[Stored data entries]
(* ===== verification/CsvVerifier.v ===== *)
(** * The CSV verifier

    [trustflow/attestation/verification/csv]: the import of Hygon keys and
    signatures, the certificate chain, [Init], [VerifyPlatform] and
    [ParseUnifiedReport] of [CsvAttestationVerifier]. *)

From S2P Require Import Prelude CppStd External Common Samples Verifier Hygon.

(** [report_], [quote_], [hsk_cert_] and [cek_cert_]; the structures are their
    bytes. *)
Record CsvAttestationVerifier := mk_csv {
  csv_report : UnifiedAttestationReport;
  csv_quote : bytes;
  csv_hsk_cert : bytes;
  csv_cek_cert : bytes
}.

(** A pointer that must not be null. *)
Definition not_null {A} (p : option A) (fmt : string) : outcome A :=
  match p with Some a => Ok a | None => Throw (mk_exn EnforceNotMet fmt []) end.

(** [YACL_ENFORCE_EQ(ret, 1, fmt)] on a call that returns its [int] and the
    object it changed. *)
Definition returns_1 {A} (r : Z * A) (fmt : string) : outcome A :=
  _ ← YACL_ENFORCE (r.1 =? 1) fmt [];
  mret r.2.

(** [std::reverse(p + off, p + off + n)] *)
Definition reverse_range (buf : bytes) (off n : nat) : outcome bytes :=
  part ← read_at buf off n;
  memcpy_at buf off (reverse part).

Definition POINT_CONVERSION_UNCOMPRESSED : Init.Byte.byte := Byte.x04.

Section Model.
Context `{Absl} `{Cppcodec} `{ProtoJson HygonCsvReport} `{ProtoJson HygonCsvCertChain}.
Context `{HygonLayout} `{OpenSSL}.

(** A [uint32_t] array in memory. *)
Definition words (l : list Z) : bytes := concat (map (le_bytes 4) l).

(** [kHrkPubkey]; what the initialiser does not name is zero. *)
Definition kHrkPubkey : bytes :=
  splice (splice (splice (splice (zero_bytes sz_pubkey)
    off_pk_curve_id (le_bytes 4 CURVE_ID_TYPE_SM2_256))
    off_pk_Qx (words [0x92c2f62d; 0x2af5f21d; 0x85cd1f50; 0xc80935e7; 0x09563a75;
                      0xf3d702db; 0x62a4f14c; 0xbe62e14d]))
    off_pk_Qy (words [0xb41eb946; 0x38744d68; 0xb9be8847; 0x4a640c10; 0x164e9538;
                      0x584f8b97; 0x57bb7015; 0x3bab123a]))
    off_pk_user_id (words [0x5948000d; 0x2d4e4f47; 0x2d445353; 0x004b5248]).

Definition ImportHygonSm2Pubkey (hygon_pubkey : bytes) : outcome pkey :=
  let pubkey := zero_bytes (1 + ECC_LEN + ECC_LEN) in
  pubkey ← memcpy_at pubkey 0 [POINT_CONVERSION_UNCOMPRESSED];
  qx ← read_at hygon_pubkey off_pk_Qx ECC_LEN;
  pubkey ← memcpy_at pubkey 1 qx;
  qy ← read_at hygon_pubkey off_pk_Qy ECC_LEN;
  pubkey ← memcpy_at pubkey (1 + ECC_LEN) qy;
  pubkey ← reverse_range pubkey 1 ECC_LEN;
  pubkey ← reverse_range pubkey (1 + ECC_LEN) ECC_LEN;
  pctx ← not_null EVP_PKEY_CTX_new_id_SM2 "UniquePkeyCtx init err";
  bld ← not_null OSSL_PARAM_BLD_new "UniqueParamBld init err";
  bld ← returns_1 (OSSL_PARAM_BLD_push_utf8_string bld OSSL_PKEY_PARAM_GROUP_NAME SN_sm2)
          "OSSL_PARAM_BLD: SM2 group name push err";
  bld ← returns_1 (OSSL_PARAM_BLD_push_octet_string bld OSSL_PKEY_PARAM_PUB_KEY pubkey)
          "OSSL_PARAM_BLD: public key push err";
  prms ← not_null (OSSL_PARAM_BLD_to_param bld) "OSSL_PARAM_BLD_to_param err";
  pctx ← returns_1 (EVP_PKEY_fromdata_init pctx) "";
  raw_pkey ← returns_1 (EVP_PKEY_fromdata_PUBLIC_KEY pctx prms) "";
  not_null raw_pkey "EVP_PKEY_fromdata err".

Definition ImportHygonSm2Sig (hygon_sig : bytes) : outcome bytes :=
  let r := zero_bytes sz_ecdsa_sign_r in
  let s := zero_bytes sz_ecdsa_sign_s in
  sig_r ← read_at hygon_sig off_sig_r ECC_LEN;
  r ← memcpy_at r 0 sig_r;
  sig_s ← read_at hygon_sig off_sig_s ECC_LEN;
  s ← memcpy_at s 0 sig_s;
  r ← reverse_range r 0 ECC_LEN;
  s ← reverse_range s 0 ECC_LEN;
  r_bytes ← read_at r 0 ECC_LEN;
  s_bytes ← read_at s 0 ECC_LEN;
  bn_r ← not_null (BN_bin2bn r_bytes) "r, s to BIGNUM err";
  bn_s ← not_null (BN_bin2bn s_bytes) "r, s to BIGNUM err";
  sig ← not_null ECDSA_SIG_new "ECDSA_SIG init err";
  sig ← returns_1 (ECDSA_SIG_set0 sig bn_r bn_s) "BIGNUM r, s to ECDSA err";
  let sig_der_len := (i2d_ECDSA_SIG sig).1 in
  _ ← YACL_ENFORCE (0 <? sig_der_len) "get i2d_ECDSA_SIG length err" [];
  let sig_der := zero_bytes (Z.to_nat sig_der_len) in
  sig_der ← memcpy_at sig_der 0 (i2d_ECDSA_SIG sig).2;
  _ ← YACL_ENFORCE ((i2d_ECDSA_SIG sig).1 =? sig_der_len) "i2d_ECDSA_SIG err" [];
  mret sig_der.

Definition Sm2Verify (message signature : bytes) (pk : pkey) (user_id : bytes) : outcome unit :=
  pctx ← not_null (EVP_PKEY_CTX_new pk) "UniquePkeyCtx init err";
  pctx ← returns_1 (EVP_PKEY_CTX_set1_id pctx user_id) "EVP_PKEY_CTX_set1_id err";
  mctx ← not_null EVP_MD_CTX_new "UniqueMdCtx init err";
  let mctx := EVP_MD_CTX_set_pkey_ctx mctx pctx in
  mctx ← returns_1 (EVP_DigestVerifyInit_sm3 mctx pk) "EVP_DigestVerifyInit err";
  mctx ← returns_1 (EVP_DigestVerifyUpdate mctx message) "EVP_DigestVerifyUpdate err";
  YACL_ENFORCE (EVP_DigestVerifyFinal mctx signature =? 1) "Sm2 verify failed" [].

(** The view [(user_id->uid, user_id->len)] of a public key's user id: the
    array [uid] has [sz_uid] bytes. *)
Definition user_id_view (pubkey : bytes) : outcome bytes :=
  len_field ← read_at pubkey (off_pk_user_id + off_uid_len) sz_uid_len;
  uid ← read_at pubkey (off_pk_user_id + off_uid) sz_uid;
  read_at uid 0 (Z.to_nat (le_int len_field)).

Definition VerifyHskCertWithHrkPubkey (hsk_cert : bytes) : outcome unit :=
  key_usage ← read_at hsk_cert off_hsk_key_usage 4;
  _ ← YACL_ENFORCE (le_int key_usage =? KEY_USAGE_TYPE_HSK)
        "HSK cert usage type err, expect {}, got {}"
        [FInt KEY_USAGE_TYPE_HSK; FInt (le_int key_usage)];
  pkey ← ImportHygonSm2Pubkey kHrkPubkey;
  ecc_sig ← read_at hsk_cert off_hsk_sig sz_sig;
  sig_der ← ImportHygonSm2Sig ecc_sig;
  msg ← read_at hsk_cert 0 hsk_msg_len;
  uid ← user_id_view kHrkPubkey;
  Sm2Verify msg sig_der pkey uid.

**WORK TO COMPLETE**
Please give back, exactly as it stands above, the stretch from the line with "Definition ImportHygonSm2Sig (hygon_sig" through the line with "array [uid] has [sz_uid] bytes. *)", and no line outside it.

**RESPONSE AREA**
Definition ImportHygonSm2Sig (hygon_sig : bytes) : outcome bytes :=
  let r := zero_bytes sz_ecdsa_sign_r in
  let s := zero_bytes sz_ecdsa_sign_s in
  sig_r ← read_at hygon_sig off_sig_r ECC_LEN;
  r ← memcpy_at r 0 sig_r;
  sig_s ← read_at hygon_sig off_sig_s ECC_LEN;
  s ← memcpy_at s 0 sig_s;
  r ← reverse_range r 0 ECC_LEN;
  s ← reverse_range s 0 ECC_LEN;
  r_bytes ← read_at r 0 ECC_LEN;
  s_bytes ← read_at s 0 ECC_LEN;
  bn_r ← not_null (BN_bin2bn r_bytes) "r, s to BIGNUM err";
  bn_s ← not_null (BN_bin2bn s_bytes) "r, s to BIGNUM err";
  sig ← not_null ECDSA_SIG_new "ECDSA_SIG init err";
  sig ← returns_1 (ECDSA_SIG_set0 sig bn_r bn_s) "BIGNUM r, s to ECDSA err";
  let sig_der_len := (i2d_ECDSA_SIG sig).1 in
  _ ← YACL_ENFORCE (0 <? sig_der_len) "get i2d_ECDSA_SIG length err" [];
  let sig_der := zero_bytes (Z.to_nat sig_der_len) in
  sig_der ← memcpy_at sig_der 0 (i2d_ECDSA_SIG sig).2;
  _ ← YACL_ENFORCE ((i2d_ECDSA_SIG sig).1 =? sig_der_len) "i2d_ECDSA_SIG err" [];
  mret sig_der.

Definition Sm2Verify (message signature : bytes) (pk : pkey) (user_id : bytes) : outcome unit :=
  pctx ← not_null (EVP_PKEY_CTX_new pk) "UniquePkeyCtx init err";
  pctx ← returns_1 (EVP_PKEY_CTX_set1_id pctx user_id) "EVP_PKEY_CTX_set1_id err";
  mctx ← not_null EVP_MD_CTX_new "UniqueMdCtx init err";
  let mctx := EVP_MD_CTX_set_pkey_ctx mctx pctx in
  mctx ← returns_1 (EVP_DigestVerifyInit_sm3 mctx pk) "EVP_DigestVerifyInit err";
  mctx ← returns_1 (EVP_DigestVerifyUpdate mctx message) "EVP_DigestVerifyUpdate err";
  YACL_ENFORCE (EVP_DigestVerifyFinal mctx signature =? 1) "Sm2 verify failed" [].

(** The view [(user_id->uid, user_id->len)] of a public key's user id: the
    array [uid] has [sz_uid] bytes. *)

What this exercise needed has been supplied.